Still, we attended church every week. Prayed over meals every day and had family prayer from time to time. We participated in week day activities as teenagers and were all required to attend and complete early morning seminary. I did home teaching with my dad and did more or less what I was expected to including holding callings and doing my best to magnify them. While I was not a perfect teenager by any means, by the time I graduated high school and was on my way to BYU my spiritual life was well in order and I had thoroughly absorbed the principles of Mormonism.

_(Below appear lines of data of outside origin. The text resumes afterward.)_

Lemma request_queued_or_refused_witness :
  cmd_queue (svc_cmd (request (svc 1) (CmdDial bob) 4).1) = [CmdDial bob] /\
  exists reason, queued (listen_on (svc 0) bob_4001 listen_chan).2 =
    [LeListenFailed bob_4001 ("cannot send to Swarm: " +:+ reason)].
Proof.
  split.
  - destruct (request_queued_or_refused (svc 1) (CmdDial bob) 4 bob_4001 listen_chan
      (request (svc 1) (CmdDial bob) 4).1 (listen_on (svc 1) bob_4001 listen_chan).1
      (listen_on (svc 1) bob_4001 listen_chan).2 (Awaits 4)) as [[_ H] _]; [reflexivity..|]. exact H.
  - destruct (request_queued_or_refused (svc 0) (CmdDial bob) 4 bob_4001 listen_chan
      (request (svc 0) (CmdDial bob) 4).1 (listen_on (svc 0) bob_4001 listen_chan).1
      (listen_on (svc 0) bob_4001 listen_chan).2 (ReadyErr (Message "channel is full")))
      as [_ [[_ H]|(reason & H & _)]]; [reflexivity..|discriminate H|]. exists reason. exact H.
Defined.

Lemma sync_decision_witness :
  (svc_sync (svc 1) (cid 5) [] [cid 6] 4).2 = SyncReady (Err (BlockNotFound (cid 6))).
Proof.
  apply (sync_decision (svc 1) (cid 5) [] [cid 6] 4 (svc_sync (svc 1) (cid 5) [] [cid 6] 4).1
    (svc_sync (svc 1) (cid 5) [] [cid 6] 4).2). reflexivity.
Defined.

Lemma connections_consistent_witness : is_connected (svc 1) book_connected bob = true.
Proof.
  apply (connections_consistent (svc 1) book_connected bob). right.
  exists bob_57634, (at_ns 11), Inbound.
  apply (connections_consistent (svc 1) book_connected bob).
  exists (entry book_connected bob). split; [apply entry_known; vm_compute; reflexivity|].
  vm_compute. reflexivity.
Defined.
Lemma flush_answers st st' : db_flush st = (st', Ok tt) -> cache_of st' = cache_of st.
Proof.
  unfold db_flush. destruct (store_flush (store st)) as [s [[]|e]] eqn:E; [|done]. intros [= <-].
  unfold cache_of. cbn. rewrite (flush_view _ _ E). by pose proof (flush_cache _ _ E) as [= -> -> ->].
Qed.

(** *** Rounds add up *)

Lemma collected_pinned (v v' : cache) rm c :
  collected v v' rm -> pinned data_links (c_view v') c <-> pinned data_links (c_view v) c.
Proof.
  intros H. split.
  - induction 1 as [a c Ha|p d c _ IH Hd Hl]; [apply (pinned_alias _ _ a); by rewrite <- (col_aliases _ _ _ H)|].
    rewrite (col_blocks _ _ _ H) in Hd. apply map_lookup_filter_Some in Hd as [Hd _].
    by eapply pinned_link.
  - induction 1 as [a c Ha|p d c Hp IH Hd Hl]; [apply (pinned_alias _ _ a); by rewrite (col_aliases _ _ _ H)|].
    eapply pinned_link; [exact IH| |exact Hl]. rewrite (col_blocks _ _ _ H).
    apply map_lookup_filter_Some. split; [done|]. cbn. intros Hrm. by apply (col_unpinned _ _ _ H) in Hrm as [_ ?].
Qed.

Lemma collected_stored (v v' : cache) rm c : collected v v' rm -> stored v' c <-> stored v c /\ c ∉ rm.
Proof.
  intros H. unfold stored. rewrite (col_blocks _ _ _ H). split.
  - intros [d Hd]. apply map_lookup_filter_Some in Hd as [Hd Hc]. split; [by exists d|done].
  - intros [[d Hd] Hc]. exists d. by apply map_lookup_filter_Some.
Qed.

Lemma collected_unpinned (v v' : cache) rm c : collected v v' rm -> unpinned v' c <-> unpinned v c /\ c ∉ rm.
Proof. intros H. unfold unpinned. rewrite (collected_stored _ _ _ _ H), (collected_pinned _ _ _ _ H). naive_solver. Qed.

Lemma collected_none (v : cache) : collected v v ∅.
Proof.
  split; try done.
  - symmetry. apply map_filter_id. set_solver.
  - induction (c_recent v) as [|c l IH]; [done|]. rewrite filter_cons_True by set_solver. by f_equal.
  - by left.
Qed.

Lemma collected_trans (v v1 v2 : cache) rm1 rm2 :
  collected v v1 rm1 -> collected v1 v2 rm2 -> collected v v2 (rm1 ∪ rm2).
Proof.
  intros H1 H2. split.
  - by rewrite (col_target _ _ _ H2), (col_target _ _ _ H1).
  - by rewrite (col_temp _ _ _ H2), (col_temp _ _ _ H1).
  - by rewrite (col_aliases _ _ _ H2), (col_aliases _ _ _ H1).
  - rewrite (col_blocks _ _ _ H2), (col_blocks _ _ _ H1), map_filter_filter.
    apply map_filter_ext. intros c d _. cbn. set_solver.
  - rewrite (col_recent _ _ _ H2), (col_recent _ _ _ H1), list_filter_filter.
    apply list_filter_iff. intros c. set_solver.
  - intros c [Hc|Hc]%elem_of_union; [by apply (col_unpinned _ _ _ H1)|].
    apply (col_unpinned _ _ _ H2), (collected_unpinned _ _ _ _ H1) in Hc. by destruct Hc.
  - intros c d [Hc|Hc]%elem_of_union Hd.
    + apply (col_oldest _ _ _ H1); [done|]. by apply (collected_unpinned _ _ _ _ H2) in Hd as [? _].
    + etrans; [by eapply (col_oldest _ _ _ H2)|]. rewrite (col_recent _ _ _ H1). apply sublist_filter.
  - destruct (col_needed _ _ _ H2) as [->|Hn]; [|right; by rewrite <- (col_target _ _ _ H1)].
    destruct (col_needed _ _ _ H1) as [->|Hn]; [left; set_solver|]. right. unfold n_stored in *.
    rewrite (col_blocks _ _ _ H2), map_filter_id by set_solver. done.
Qed.

(** Each block of [rm] counts once. *)
Lemma collected_size (v v' : cache) rm : collected v v' rm -> n_stored v' = (n_stored v - Z.of_nat (size rm))%Z.
Proof.
  intros H. unfold n_stored. rewrite <- !(size_dom (D := gset Cid)).
  assert (Hd : dom (v_blocks (c_view v')) = dom (v_blocks (c_view v)) ∖ rm).
  { apply set_eq. intros c. rewrite elem_of_difference, !elem_of_dom. apply (collected_stored _ _ _ _ H). }
  assert (Hs : rm ⊆ dom (v_blocks (c_view v))).
  { intros c Hc. apply elem_of_dom. by apply (col_unpinned _ _ _ H) in Hc as [? _]. }
  rewrite Hd, size_difference by done. apply subseteq_size in Hs. lia.
Qed.
(* ===== verification/Metrics.v ===== *)
(** * Metrics and telemetry (src/db.rs, src/net/peers.rs, src/lib.rs, src/telemetry.rs)

    The collectors of the crate and their registration in a prometheus registry (class
    [Registries]; [RegistryLaws] is its documented behaviour: a name can be registered
    once).  The statistics of the store are collected when the registry is asked. *)
From S2P Require Import Prelude Time Libp2p Protocols Db.

Inductive collector :=
| CQueriesTotal | CQueryDuration | CStoreStats
| CListeners | CListenAddrs | CExternalAddrs | CDiscovered | CConnected | CConnections
| CListenerError | CAddressReachFailure | CDialFailure.

(** The names the collectors describe themselves with. *)
Definition desc (c : collector) : string :=
  match c with
  | CQueriesTotal => "block_store_queries_total"
  | CQueryDuration => "block_store_query_duration"
  | CStoreStats => "block_store_stats"
  | CListeners => "peers_listeners"
  | CListenAddrs => "peers_listen_addrs"
  | CExternalAddrs => "peers_external_addrs"
  | CDiscovered => "peers_discovered"
  | CConnected => "peers_connected"
  | CConnections => "peers_connections"
  | CListenerError => "peers_listener_error"
  | CAddressReachFailure => "peers_address_reach_failure"
  | CDialFailure => "peers_dial_failure"
  end.

Class Registries := {
  Registry : Type;
  RegistryError : Type;
  register : collector -> Registry -> Registry * result unit RegistryError
}.

Class RegistryLaws `{Registries} := {
  names : Registry -> gset string;
  register_spec c r :
    if decide (desc c ∈ names r) then exists e, register c r = (r, Err e)
    else exists r', register c r = (r', Ok tt) /\ names r' = {[desc c]} ∪ names r
}.

(** [u64 as i64]. *)
Definition as_i64 (x : Z) : Z := if decide (x < 2 ^ 63)%Z then x else (x - 2 ^ 64)%Z.

Section Metrics.
Context `{R : Registries}.

(** [registry.register(..)?; registry.register(..)?; ...; Ok(())]. *)
Fixpoint register_all (cs : list collector) (r : Registry) : Registry * result unit RegistryError :=
  match cs with
  | [] => (r, Ok tt)
  | c :: cs =>
      let '(r, res) := register c r in
      match res with Ok _ => register_all cs r | Err e => (r, Err e) end
  end.

Definition storage_collectors : list collector := [CQueriesTotal; CQueryDuration; CStoreStats].
Definition storage_register_metrics : Registry -> Registry * result unit RegistryError :=
  register_all storage_collectors.

Definition peers_collectors : list collector :=
  [CListeners; CListenAddrs; CExternalAddrs; CDiscovered; CConnected; CConnections; CListenerError;
   CAddressReachFailure; CDialFailure].
Definition peers_register_metrics : Registry -> Registry * result unit RegistryError :=
  register_all peers_collectors.

(** [Ipfs::register_metrics]. *)
Definition ipfs_register_metrics (r : Registry) : Registry * result unit RegistryError :=
  let '(r, res) := storage_register_metrics r in
  match res with Ok _ => peers_register_metrics r | Err e => (r, Err e) end.

(** [telemetry]: the registry of the process, and the servers that were started. *)
Definition telemetry {Addr} (addr : Addr) (r : Registry) (servers : list Addr) :
    Registry * list Addr * result unit RegistryError :=
  let '(r, res) := ipfs_register_metrics r in
  match res with Ok _ => (r, servers ++ [addr], Ok tt) | Err e => (r, servers, Err e) end.

(** [get_metric], which answers each request; [gather] and [encode] are the library's. *)
Record Response := mkResponse { status : Z; content_type : string; body : list Z }.
Definition get_metric {Family Err} (gather : Registry -> list Family) (encode : list Family -> result (list Z) Err)
    (r : Registry) : outcome Response :=
  buffer ← unwrap "encode" (match encode (gather r) with Ok b => Some b | Err _ => None end);
  Done (mkResponse 200 "text/plain; version=0.0.4" buffer).

(** *** Statistics of the store *)
Context `{BS : BlockStores} (get_store_stats : BlockStore -> result (Z * Z) StoreErr).

(** [SqliteStoreCollector::collect]: name and value of each family. *)
Definition collect (s : BlockStore) : list (string * Z) :=
  match get_store_stats s with
  | Ok (count, size) => [("block_store_block_count", as_i64 count); ("block_store_size", as_i64 size)]
  | Err _ => []
  end.

(** *** Durations: how many observations each label has *)
Definition durations := gmap string nat.
Definition observe_duration (label : string) (d : durations) : durations :=
  <[label := S (default 0 (d !! label))]> d.

(** The two timers of [rw]: the first is stopped once the lock is there, the second
    dropped at the end, on every path. *)
Definition rw_durations (op : string) (d : durations) : durations :=
  observe_duration op (observe_duration "lock_wait" d).

(** [observe_future]: counted at once, timed only if it succeeds. *)
Definition observe_future {A E} (name : string) (queries : gmap string nat) (d : durations)
    (query : result A E) : gmap string nat * durations * result A E :=
  (<[name := S (default 0 (queries !! name))]> queries,
   if is_ok query then observe_duration name d else d, query).
End Metrics.

Section MetricsProps.
Context `{R : Registries} {RL : RegistryLaws}.

Definition our_names : gset string := list_to_set (desc <$> (storage_collectors ++ peers_collectors)).

Lemma register_all_app cs1 cs2 r :
  register_all (cs1 ++ cs2) r =
    let '(r, res) := register_all cs1 r in
    match res with Ok _ => register_all cs2 r | Err e => (r, Err e) end.
Proof.
  revert r. induction cs1 as [|c cs1 IH]; intros r; cbn; [done|]. destruct (register c r) as [r' [[]|e]]; auto.
Qed.

Lemma register_all_fresh cs r :
  NoDup (desc <$> cs) -> (forall c, c ∈ cs -> desc c ∉ names r) ->
  exists r', register_all cs r = (r', Ok tt) /\ names r' = list_to_set (desc <$> cs) ∪ names r.
Proof.
  revert r. induction cs as [|c cs IH]; intros r Hnd Hf; cbn.
  { exists r. split; [done|]. set_solver. }
  apply NoDup_cons in Hnd as [Hc Hnd]. pose proof (register_spec c r) as H.
  rewrite decide_False in H by (apply Hf; left). destruct H as (r1 & -> & Hn1).
  destruct (IH r1) as (r' & -> & Hn'); [done| |].
  - intros c' Hc'. rewrite Hn1, not_elem_of_union, not_elem_of_singleton. split; [|apply Hf; by right].
    intros E. apply Hc. rewrite <- E. by apply list_elem_of_fmap_2.
  - exists r'. split; [done|]. rewrite Hn', Hn1. cbn. set_solver.
Qed.

(** Registering metrics.  In a registry with none of the names of the crate all
    twelve collectors are registered, and nothing else.  A second registration in the
    same registry, of this node or of another one in the process, fails at its first
    collector and changes nothing: [telemetry], which uses the registry of the process,
    starts a server for the first node only. *)
Theorem register_metrics_once {Addr} r (a1 a2 : Addr) servers :
  our_names ## names r ->
  exists r', telemetry a1 r servers = (r', servers ++ [a1], Ok tt) /\ names r' = our_names ∪ names r /\
    exists e, ipfs_register_metrics r' = (r', Err e) /\
      telemetry a2 r' (servers ++ [a1]) = (r', servers ++ [a1], Err e).
Proof.
  intros Hdis.
  assert (Hreg : forall r, ipfs_register_metrics r = register_all (storage_collectors ++ peers_collectors) r)
    by (intros; by rewrite register_all_app).
  destruct (register_all_fresh (storage_collectors ++ peers_collectors) r) as (r' & E & Hn).
  - apply (bool_decide_unpack _). vm_compute. exact I.
  - intros c Hc Hin. apply (Hdis (desc c)); [|done]. unfold our_names.
    rewrite elem_of_list_to_set. by apply list_elem_of_fmap_2.
  - exists r'. unfold telemetry. rewrite Hreg, E. split; [done|]. split; [exact Hn|].
    assert (Hq : desc CQueriesTotal ∈ names r') by (rewrite Hn; cbn; set_solver).
    pose proof (register_spec CQueriesTotal r') as H. rewrite decide_True in H by done.
    destruct H as [e He]. exists e. rewrite Hreg. cbn [app storage_collectors register_all]. by rewrite He.
Qed.

(** A request is answered with what the process has registered, unless it cannot be encoded. *)
Lemma get_metric_answers {Family Err} gather (encode : list Family -> result (list Z) Err) r resp :
  get_metric gather encode r ↓ resp <->
  encode (gather r) = Ok (body resp) /\ status resp = 200%Z /\ content_type resp = "text/plain; version=0.0.4".
Proof.
  unfold get_metric. destruct resp as [st ct b]. cbn. destruct (encode (gather r)) as [b'|e]; cbn; naive_solver.
Qed.

(** Statistics are those of the store, or none; a [u64] from [2^63] on turns negative. *)
Lemma collect_spec `{BS : BlockStores} stats s count size :
  stats s = Ok (count, size) -> (0 <= count < 2 ^ 63)%Z -> (0 <= size < 2 ^ 63)%Z ->
  collect stats s = [("block_store_block_count", count); ("block_store_size", size)].
Proof. intros E Hc Hs. unfold collect, as_i64. rewrite E, !decide_True by lia. done. Qed.

Lemma collect_wraps `{BS : BlockStores} stats s count size :
  stats s = Ok (count, size) -> (2 ^ 63 <= size <= U64_MAX)%Z ->
  exists n, ("block_store_size", n) ∈ collect stats s /\ (n < 0)%Z.
Proof.
  intros E Hs. exists (size - 2 ^ 64)%Z. unfold collect, as_i64. rewrite E, (decide_False (P := (size < _)%Z)) by lia.
  split; [right; left|]. unfold U64_MAX in Hs. lia.
Qed.
End MetricsProps.

(** A registry is the set of its names. *)
Module SimRegistry.
#[export] Instance sim_registries : Registries | 100 := {|
  Registry := gset string;
  RegistryError := string;
  register := fun c r =>
    if decide (desc c ∈ r) then (r, Err "Duplicate metrics collector registration attempted")
    else ({[desc c]} ∪ r, Ok tt)
|}.
#[export] Instance sim_registry_laws : RegistryLaws (H := sim_registries).
Proof.
  refine {| names := fun r : @Registry sim_registries => r |}.
  intros c r. cbn. case_decide; eauto.
Defined.
Definition default_registry : @Registry sim_registries := ∅.
End SimRegistry.

Section MetricsWitness.
Import SimRegistry.

Lemma register_metrics_once_witness : exists r' e,
  telemetry ":9090" default_registry [] = (r', [":9090"], Ok tt) /\ telemetry ":9091" r' [":9090"] = (r', [":9090"], Err e).
Proof.
  destruct (register_metrics_once default_registry ":9090" ":9091" []) as (r' & E & _ & e & _ & E2).
  - apply disjoint_empty_r.
  - exists r', e. split; [exact E|exact E2].
Defined.
End MetricsWitness.
Lemma fetch_correct_witness : exists st',
  fetch node (cid 7) [(2%N : @PeerId sim)] 5 bitswap_delivers = (st', Ok (cid 7, data 70)) /\
  exists l, cmd_queue (svc_cmd (network st')) = Get (cid 7) [(2%N : @PeerId sim)] 5 :: l.
Proof.
  exists (fetch node (cid 7) [(2%N : @PeerId sim)] 5 bitswap_delivers).1. split; [reflexivity|].
  destruct (fetch_correct node (cid 7) [(2%N : @PeerId sim)] 5 bitswap_delivers
    (fetch node (cid 7) [(2%N : @PeerId sim)] 5 bitswap_delivers).1 (Ok (cid 7, data 70)))
    as (_ & [(H & _)|(_ & _ & s & id & (l & H & _) & _)]).
  - reflexivity.
  - discriminate H.
  - exists l. exact H.
Defined.

(** A store whose query for missing blocks fails. *)
Definition broken_store : BlockStores (L := sim) (Pr := sim_protocols) := {|
  StoreData := N; StoreErr := string; BlockStore := unit; Txn := unit; TempPin := unit;
  transaction := fun s => s; incremental_gc := fun s _ _ => (s, Ok true);
  store_flush := fun s => (s, Ok tt); txn_commit := fun t => (t, Ok tt); txn_drop := fun t => t;
  txn_temp_pin := fun t => (t, tt); extend_temp_pin := fun t p _ => (t, p, Ok tt);
  get_block_cids := fun t => (t, Ok []); has_block := fun t _ => (t, Ok false);
  get_block := fun t _ => (t, Ok None); put_block := fun t _ _ => (t, Err "disk full");
  txn_resolve := fun t _ => (t, Ok None); txn_alias := fun t _ _ => (t, Ok tt);
  txn_aliases := fun t => (t, Ok []); txn_reverse_alias := fun t _ => (t, Ok None);
  get_missing_blocks := fun t _ => (t, Err "database is locked") |}.

Definition broken : @Ipfs sim sim_channels sim_protocols sim_commands broken_store :=
  mkIpfs (mkStorage (BS := broken_store) tt 1 ZERO ∅) (mkService (1%N : @PublicKey sim) (1%N : @PeerId sim) "node" (mkCmdChan true 1 [])).

Lemma sync_hides_storage_errors_witness :
  (ipfs_sync broken (cid 7) [] 5).2 = SyncReady (Ok tt).
Proof.
  apply (sync_hides_storage_errors (BS := broken_store) broken (cid 7) [] 5 "database is locked").
  reflexivity.
Defined.
End IpfsWitness.
Lemma served_in_turn k s s' q :
  sys_run k s s' -> sys_ok s -> stage_of (client s) = Asked -> queued s q -> length q < k ->
  exists id rx, own_reply (net s') = Some (BitswapId id, rx).
Proof.
  intros Hr. revert q. induction Hr as [|l k s s1 s2 Hs Hr IH]; intros q Hok Hc Hq Hk; [lia|].
  pose proof (step_ok _ _ _ Hok Hs) as Hok1. destruct (takes l) eqn:El.
  - destruct l; try done. inversion Hs; subst. destruct q as [|m' q].
    + edestruct (serve_own s f m q0 n) as (id & rx & Ht & _); [done..|]. exists id, rx. by eapply run_replies.
    + apply (IH q); [done|done| |cbn in Hk; lia]. by eapply serve_behind.
  - destruct (step_queued _ _ _ _ Hok Hs El Hq Hc) as [Hq' Hc']. by eapply IH.
Qed.

(** *** The caller can finish *)

Lemma run_trans k1 k2 s s1 s2 : sys_run k1 s s1 -> sys_run k2 s1 s2 -> sys_run (k1 + k2) s s2.
Proof.
  induction 1 as [|b k s s' s1 Hs _ IH]; [done|]. intros H2.
  pose proof (run_step b (k + k2) s s' s2 Hs (IH H2)) as Hr. by destruct (takes b).
Qed.

Lemma run_one b s s' : sys_step b s s' -> sys_run (if takes b then 1 else 0) s s'.
Proof. intros Hs. apply (run_step b 0 s s'); [done|constructor]. Qed.

Definition finishes (k : nat) (s : System) : Prop :=
  exists n s', sys_run n s s' /\ n <= k /\ stage_of (client s') = Over.

Lemma finishes_step b k s s' : sys_step b s s' -> finishes k s' -> finishes (if takes b then S k else k) s.
Proof.
  intros Hs (n & s2 & Hr & Hn & Hf). exists ((if takes b then 1 else 0) + n), s2.
  split; [eapply run_trans; [by apply run_one|done]|]. split; [destruct (takes b); lia|done].
Qed.

Lemma finishes_le k k' s : finishes k s -> k <= k' -> finishes k' s.
Proof. intros (n & s2 & ? & ? & ?) ?. exists n, s2. split_and!; [done|lia|done]. Qed.

Lemma finished_now s : stage_of (client s) = Over -> finishes 0 s.
Proof. intros H. exists 0, s. split_and!; [constructor|lia|done]. Qed.

Lemma finish_completed s qid rx r :
  sys_ok s -> stage_of (client s) = Holds qid rx -> completion rx r ∈ outbox (backend (net s)) -> finishes 0 s.
Proof.
  intros H Hc Hr. pose proof (poll_completed (node s) (net s) (client s) qid rx r Hc (ok_ledger _ H) Hr) as Ho.
  destruct (poll_client (node s) (net s) (client s)) as [st c] eqn:E.
  apply (finishes_step Silent 0 s (mkSystem st (net s) (names s) c)); [by apply step_poll|by apply finished_now].
Qed.

Section Finish.
Context (f0 : Fresh).

Lemma finish_holds s id rx :
  sys_ok s -> stage_of (client s) = Holds (BitswapId id) rx -> tracked s id rx -> finishes 0 s.
Proof.
  intros H Hc (_ & _ & _ & [Hq|[r Hr]]); [|by eapply finish_completed].
  set (ev := SeBitswap (BitswapComplete id (Ok tt))).
  set (n := with_backend (net s) (inject_bitswap_event (backend (net s)) (BitswapComplete id (Ok tt)))).
  assert (E : poll_swarm_step f0 (net s) (InSwarm (Some ev)) ↓ Continue n) by done.
  apply (finishes_step (Handles ev) 0 s (with_net s n)); [by apply (step_event s f0 ev)|].
  eapply finish_completed; [by apply (event_ok s f0 ev)|exact Hc|by eapply completion_sent].
Qed.

Lemma finish_asked s id rx : sys_ok s -> stage_of (client s) = Asked -> tracked s id rx -> finishes 0 s.
Proof.
  intros H Hc Ht. pose proof Ht as [Hr _].
  destruct (poll_client (node s) (net s) (client s)) as [st c] eqn:E.
  apply (finishes_step Silent 0 s (mkSystem st (net s) (names s) c)); [by apply step_poll|].
  pose proof (poll_ok _ _ _ H E) as H'. destruct (poll_cases _ _ _ _ _ E) as (l & El & Hl).
  rewrite Hc, Hr in Hl. destruct (stage_of c) as [| |qid rx'|] eqn:Ec; try done; [by destruct Hl|].
  destruct Hl as [_ [= <- <-]]. pose proof (ok_client _ H') as Hk. unfold client_ok in Hk. cbn [client] in Hk.
  rewrite Ec in Hk. destruct Hk as (j & [= <-] & Ht'). by eapply finish_holds.
Qed.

The Church was the one true church on the earth. It had the answers to all the important questions. More than this, it made sense. It was logically unassailable. How could anyone not believe?  I felt lucky to have been born into the truth. I was excited to begin my preparation at BYU to be a future leader of the church and to share the faith with others as I would serve a mission a year later. I really enjoyed my first year at BYU and excelled socially though not ever having needed to study before struggled academically. I really liked Provo.  Provo, Provo.  The scene of my downfall.

So there I was at 19 years old. Confident, articulate, athletic, socially well adjusted, happy and armed with The Truth. To this point in my life I had not suffered any serious adversity or setbacks and I was relatively confident that adherence to the principles of my faith would make sure I didn’t. Of course, I knew people who had. But mostly adversity came from weakness or was self inflicted. The solution was to teach people The Truth. I was filled with the hubris of youth. Against this backdrop and with my mission call to Argentina in hand I entered the Mission Training Center in Provo as serious as a heart attack and fully intending to keep all the commandments with exactness. I was on the precipice of what in the South we call a “comeuppance.”

*As a bloggers note, I plan to return to this narrative from time to time, in sort of serial fashion, but will blog on other things in the meantime.